でも、このままじゃ夜衣斗さんが死んでしまうのは間違いない。
「コウリュウ!」
私はコウリュウをレベル1にして、夜衣斗さんの下へ急がせた。
礼治とキゾウはいつの間にかいなくなっていて、気になったけど、それを気にするほど余裕のある状況じゃない。
お願い!間に合って!!
★夜衣斗★
苦しい。
意志力の使い過ぎのせいか、身体に力が入らない。
首を絞められていると言うのに、俺は抵抗する事が出来なかった。
このままでは殺される!!
オウキに助けを求めようとして視線だけ何とかオウキの方向に向けると、オウキはオーバードライブモードから勝手に解除していて、地面に片膝を付いて一切動かなくなっていた。
黒い外装になっていた黒い光の霧が、煙の様にオウキの体から上がっているのからして、緊急停止システムが働いたのかもしれない。

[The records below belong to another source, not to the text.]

(* ===== verification/FreeSpace.v ===== *)
(** * FreeSpace: the free-extent tree as a set of free blocks

    The tree stores a map from start addresses to lengths; allocation takes the
    requested blocks out of the set of free blocks, release puts them back and
    keeps adjacent extents merged. *)

From S2P Require Import Prelude Checksum Device Superblock Node NodeCodec BTree BTreeInv BTreeWrite.
From S2P Require Import BTreeInsert BTreeDelete TreeStore BTreeTheorems Extent.

(** ** Abstract state *)

(** Free extents: first block to number of blocks. *)
Abbreviation free_map := (gmap Z Z).

Definition free_record (a n : Z) : list Z :=
  serialise_free_extent_to_bytes {| fe_block_address := a; fe_block_count := n |}.

#[global] Instance free_key_inj : Inj (=) (=) free_key.
Proof. by intros a b [= ->]. Qed.

(** What the tree stores for a free map. *)
Definition free_encode (fe : free_map) : gmap BafsKey (list Z) :=
  kmap free_key (map_imap (fun a n => Some (free_record a n)) fe).

(** Extents are non-empty and end at or before [limit]. *)
Definition free_ok (limit : Z) (fe : free_map) : Prop :=
  map_Forall (fun a n => 0 <= a /\ 0 < n /\ a + n <= limit) fe.
(* ===== verification/Dir.v ===== *)
(** * Dir: directory entries (src/src/dir.rs)

    Entry records and their codec, and lookup, creation, removal and listing of
    entries, stored in the inode tree under the hash of the name. *)

From S2P Require Import Prelude Checksum Device Superblock Node NodeCodec BTree BTreeInv BTreeWrite.
From S2P Require Import BTreeInsert BTreeDelete TreeStore BTreeTheorems Inode XxHash.

Definition CHILD_TYPE_UNKNOWN : Z := 0.
Definition CHILD_TYPE_FIFO : Z := 1.
Definition CHILD_TYPE_CHAR_DEVICE : Z := 2.
Definition CHILD_TYPE_DIRECTORY : Z := 4.
Definition CHILD_TYPE_BLOCK_DEVICE : Z := 6.
Definition CHILD_TYPE_REGULAR_FILE : Z := 8.
Definition CHILD_TYPE_SYMLINK : Z := 10.
Definition CHILD_TYPE_SOCKET : Z := 12.

(** ** Strings

    A [&str] or [String] is its UTF-8 bytes.  [from_utf8_lossy] replaces each
    maximal ill-formed part by U+FFFD, as the standard library's [Utf8Chunks]
    does; a byte past the end reads as 0. *)

Definition replacement_character : list Z := [0xEF; 0xBF; 0xBD].

Definition is_continuation (b : Z) : bool := Z.land b 192 =? 128.

Definition in_range (lo hi b : Z) : bool := (lo <=? b) && (b <=? hi).

Definition utf8_char_width (b : Z) : Z :=
  if in_range 0xC2 0xDF b then 2 else if in_range 0xE0 0xEF b then 3
  else if in_range 0xF0 0xF4 b then 4 else 0.

(** The second byte of a three-byte, of a four-byte character. *)
Definition second_of_three (b b1 : Z) : bool :=
  (b =? 0xE0) && in_range 0xA0 0xBF b1 || in_range 0xE1 0xEC b && in_range 0x80 0xBF b1
  || (b =? 0xED) && in_range 0x80 0x9F b1 || in_range 0xEE 0xEF b && in_range 0x80 0xBF b1.
Definition second_of_four (b b1 : Z) : bool :=
  (b =? 0xF0) && in_range 0x90 0xBF b1 || in_range 0xF1 0xF3 b && in_range 0x80 0xBF b1
  || (b =? 0xF4) && in_range 0x80 0x8F b1.

Fixpoint from_utf8_lossy (bytes : list Z) : list Z :=
  match bytes with
  | [] => []
  | b :: l =>
      if b <? 128 then b :: from_utf8_lossy l
      else
        match utf8_char_width b with
        | 2 =>
            match l with
            | b1 :: l1 => if is_continuation b1 then b :: b1 :: from_utf8_lossy l1
                          else replacement_character ++ from_utf8_lossy l
            | [] => replacement_character
            end
        | 3 =>
            match l with
            | b1 :: l1 =>
                if second_of_three b b1 then
                  match l1 with
                  | b2 :: l2 => if is_continuation b2 then b :: b1 :: b2 :: from_utf8_lossy l2
                                else replacement_character ++ from_utf8_lossy l1
                  | [] => replacement_character
                  end
                else replacement_character ++ from_utf8_lossy l
            | [] => replacement_character
            end
        | 4 =>
            match l with
            | b1 :: l1 =>
                if second_of_four b b1 then
                  match l1 with
                  | b2 :: l2 =>
                      if is_continuation b2 then
                        match l2 with
                        | b3 :: l3 =>
                            if is_continuation b3 then b :: b1 :: b2 :: b3 :: from_utf8_lossy l3
                            else replacement_character ++ from_utf8_lossy l2
                        | [] => replacement_character
                        end
                      else replacement_character ++ from_utf8_lossy l1
                  | [] => replacement_character
                  end
                else replacement_character ++ from_utf8_lossy l
            | [] => replacement_character
            end
        | _ => replacement_character ++ from_utf8_lossy l
        end
  end.

(** ** Entries and their codec *)

Record BafsDirEntry := {
  child_inode_number : Z;
  child_type : Z;
  name_length_bytes : Z;
  filename : list Z;
}.

#[global] Instance BafsDirEntry_eq_dec : EqDecision BafsDirEntry.
Proof. solve_decision. Defined.

Definition serialise_dir_entry_to_bytes (entry : BafsDirEntry) : list Z :=
  le_bytes 8 (child_inode_number entry) ++ [child_type entry] ++ [name_length_bytes entry] ++ [0; 0]
  ++ filename entry.

Definition deserialise_dir_entry_from_bytes (bytes : list Z) : result BafsDirEntry :=
  if len bytes <? 12 then Err CorruptedStructure
  else
    let? number := get_le bytes 0 8 in
    let? type := get_byte bytes 8 in
    let? name_length := get_byte bytes 9 in
    let name_end := 12 + name_length in
    if len bytes <? name_end then Err CorruptedStructure
    else
      let? name := get_slice bytes 12 (name_end - 12) in
      Ok {| child_inode_number := number; child_type := type; name_length_bytes := name_length;
            filename := from_utf8_lossy name |}.
Lemma commit_transaction_writes d sb id cache d' :
  volume_layout d sb -> is_u64 id -> cache <> ∅ -> Forall entry_wf (cache_entries cache) -> record_fits sb cache ->
  write_blocks_home (commit_writes sb id (cache_entries cache)) d = (d', Ok tt) ->
  commit_transaction {| transaction_id := id |} cache (d, sb)
  = ((d', seal_with_checksum (sb_set_transaction sb id)), Ok tt).
Proof.
  intros Hvl Hid Hne Hwf Hfit Hw. unfold record_fits in Hfit.
  pose proof (vl_size _ _ Hvl) as Hsz. unfold BAFS_JOURNAL_SIZE_MAX_BLOCKS in Hsz.
  apply write_blocks_home_app_inv in Hw as (d1 & Hw1 & Hw). apply write_blocks_home_app_inv in Hw as (d2 & Hw2 & Hw3).
  unfold commit_transaction. destruct (decide (cache = ∅)); [done|]. cbn [transaction_id].
  rewrite (st_bind_lift _ _ _ (commit_record id (cache_entries cache)))
    by (apply build_commit_record_layout; [done|lia]).
  unfold st_get. unfold st_bind at 1. unfold on_device_part, st_zoom. unfold st_bind at 1. cbn [fst snd].
  rewrite write_bytes_to_journal_writes, Hw1 by (done || rewrite length_commit_record by done; lia).
  unfold st_bind at 1. cbn [fst snd]. rewrite Hw2. unfold st_modify, st_bind at 1.
  rewrite write_superblock_writes by (apply sb_wf_set_transaction; [apply Hvl|done]). by rewrite Hw3.
Qed.
(** A record that does not fit is refused before anything is written. *)
Lemma commit_oversized (d : D) sb id cache :
  sb_wf sb -> sb_journal_size_in_blocks sb * 4096 < 2 ^ 64 -> cache <> ∅ ->
  Forall entry_wf (cache_entries cache) -> len (cache_entries cache) < 2 ^ 32 ->
  sb_journal_size_in_blocks sb * 4096 < 28 + 4104 * len (cache_entries cache) ->
  commit_transaction {| transaction_id := id |} cache (d, sb) = ((d, sb), Err OutOfSpace).
Proof.
  intros Hwf Hcap Hne Hent Hn Hbig. unfold commit_transaction. destruct (decide (cache = ∅)); [done|]. cbn [transaction_id].
  rewrite (st_bind_lift _ _ _ (commit_record id (cache_entries cache))) by by apply build_commit_record_layout.
  rewrite st_bind_get. unfold st_bind at 1. unfold on_device_part, st_zoom, write_bytes_to_journal. cbn [fst snd].
  pose proof (wf_journal_size _ Hwf) as Hsz.
  rewrite (st_bind_lift _ _ _ (sb_journal_size_in_blocks sb * 4096)) by (apply checked_mul_Ok; ilia).
  rewrite length_commit_record by done.
  by destruct (Z.ltb_spec (sb_journal_size_in_blocks sb * 4096)
    (28 + 8 * len (cache_entries cache) + 4096 * len (cache_entries cache))); [|lia].
Qed.
End journal_area.

(** ** Interrupted commits *)

Section crash.
Context `{BlockDeviceLaws D}.

(** [d'] is [d] stopped somewhere in the writes [ws]: some are done, the next
    one may have left anything in its block. *)
Definition interrupted (d : D) (ws : list (Z * list Z)) (d' : D) : Prop :=
  length (content d') = length (content d)
  /\ exists past todo, ws = past ++ todo
     /\ forall a, 0 <= a -> (forall w, head todo = Some w -> a <> w.1) ->
        image d' a = apply_writes past (image d) a.

Lemma write_block_any d a b d' r :
  writable d (a, b) -> device_write_block a b d = (d', r) ->
  length (content d') = length (content d)
  /\ (forall x, 0 <= x -> x <> a -> image d' x = image d x)
  /\ (r = Ok tt -> image d' a = b).
Proof.
  intros ([Ha Ho] & Hw & Hb) E. simpl in *. unfold device_write_block in E.
  rewrite (st_bind_lift _ _ _ (a * 8)) in E by by apply checked_mul_Ok.
  unfold st_bind in E. destruct (write_sectors d (a * 8) 8 b) as [d1 r1] eqn:Ew.
  assert (d' = d1 /\ (r = Ok tt -> r1 = Ok true)) as [-> Hr].
  { destruct r1 as [[]| | |]; by injection E as <- <-. }
  destruct (decide (r1 = Ok true)) as [->|Hne].
  - apply write_true in Ew; [|lia..]. rewrite take_ge in Ew by lia.
    unfold put_slice in Ew. case_match; [|done]. injection Ew as Ec.
    replace (a * 8 * 512) with (a * 4096) in Ec by lia. symmetry in Ec.
    split; [by eapply length_content_write|]. unfold image. rewrite Ec. split.
    + intros x Hx Hxa. by apply block_at_splice_ne.
    + intros _. by apply block_at_splice_eq.
  - apply write_false in Ew as [Hl Hout]; [|lia..|done]. split; [done|]. split; [|by intros ?%Hr].
    intros x Hx Hxa. unfold image, block_at. apply list_eq. intros i.
    destruct (decide (i < Z.to_nat 4096)%nat); [|by rewrite !lookup_take_ge by lia].
    rewrite !lookup_take_lt, !lookup_drop by lia. apply Hout. lia.
Qed.

(** However the device behaves, the writes leave it stopped somewhere in them. *)
Lemma write_blocks_home_interrupted ws d d' r :
  Forall (writable d) ws -> write_blocks_home ws d = (d', r) -> interrupted d ws d'.
Proof.
  revert d. induction ws as [|[x b] ws IH]; intros d Hws E.
  - injection E as <- <-. split; [done|]. by exists [], [].
  - apply Forall_cons in Hws as [Hw Hws]. cbn [write_blocks_home] in E. unfold st_bind in E.
    destruct (device_write_block x b d) as [d1 r1] eqn:E1.
    destruct (write_block_any _ _ _ _ _ Hw E1) as (Hl & Hother & Hthis).
    assert (r1 = Ok tt \/ d' = d1) as [-> | ->].
    { destruct r1 as [[]| | |]; [by left|right; by injection E..]. }
    + destruct (IH d1) as (Hl' & past & todo & -> & Himg); [|done|].
      { eapply Forall_impl; [exact Hws|]. intros w. by apply writable_length. }
      split; [congruence|]. exists ((x, b) :: past), todo. split; [done|]. intros a Ha Hne.
      rewrite (Himg a Ha Hne). simpl. destruct (decide (a ∈ past.*1)) as [Hin|Hin]; [by apply apply_writes_covered|].
      rewrite !apply_writes_other by done. destruct (Z.eqb_spec a x) as [->|]; [by apply Hthis|by apply Hother].
    + split; [done|]. exists [], ((x, b) :: ws). split; [done|]. intros a Ha Hne. simpl.
      apply Hother; [done|]. by apply (Hne (x, b)).
Qed.

(** A commit that can be carried out: the record fits the journal and the dirty
    blocks lie behind it. *)
Record commit_ready (d : D) (sb : BafsSuperblock) (id : Z) (cache : gmap Z (list Z)) : Prop := {
  cr_layout : volume_layout d sb;
  cr_id : is_u64 id;
  cr_nonempty : cache <> ∅;
  cr_wf : Forall entry_wf (cache_entries cache);
  cr_fits : record_fits sb cache;
  cr_home : forall a b, cache !! a = Some b ->
    sb_journal_start_block sb + sb_journal_size_in_blocks sb <= a /\ on_device d a;
}.

Lemma on_device_writable d a b : len (content d) < 2 ^ 64 -> on_device d a -> len b = 4096 -> writable d (a, b).
Proof. intros Hs Ho Hb. split; [done|]. destruct Ho. simpl. split; [lia|done]. Qed.

Lemma entries_writable d sb id cache : commit_ready d sb id cache -> Forall (writable d) (cache_entries cache).
Proof.
  intros [Hvl _ _ Hwf _ Hhome]. apply Forall_forall. intros [a b] Hin.
  apply on_device_writable; [apply Hvl| |].
  - apply cache_entries_elem in Hin. by apply (Hhome a b).
  - rewrite Forall_forall in Hwf. by destruct (Hwf _ Hin) as (_ & _ & ?).
Qed.

Lemma superblock_writable d sb sb' :
  volume_layout d sb -> sb_wf sb' -> Forall (writable d) (superblock_writes sb').
Proof.
  intros [_ _ _ Hs Hn He Hsm] Hwf. unfold BAFS_JOURNAL_START_BLOCK_ADDRESS, BAFS_JOURNAL_SIZE_MAX_BLOCKS in *.
  repeat constructor; cbn [fst snd]; unfold BAFS_BACKUP_SUPERBLOCK_BLOCK_ADDRESS, BAFS_PRIMARY_SUPERBLOCK_BLOCK_ADDRESS;
    try lia; by apply length_superblock_block.
Qed.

確か、オウキが初めてオーバードライブモードを使った時、オウキが慣れないモードの制御に失敗して同じ状況になるシーンを作ってた覚えが……何もそこまで忠実に再現しなくても……いや、考えてみれば、オウキは『姿形とその機能が一緒でも、中身は別の存在』なんだよな……『オウキはオウキであってオウキじゃない』。今の状況でそんな基本的な事に気付くなんて……最悪だ。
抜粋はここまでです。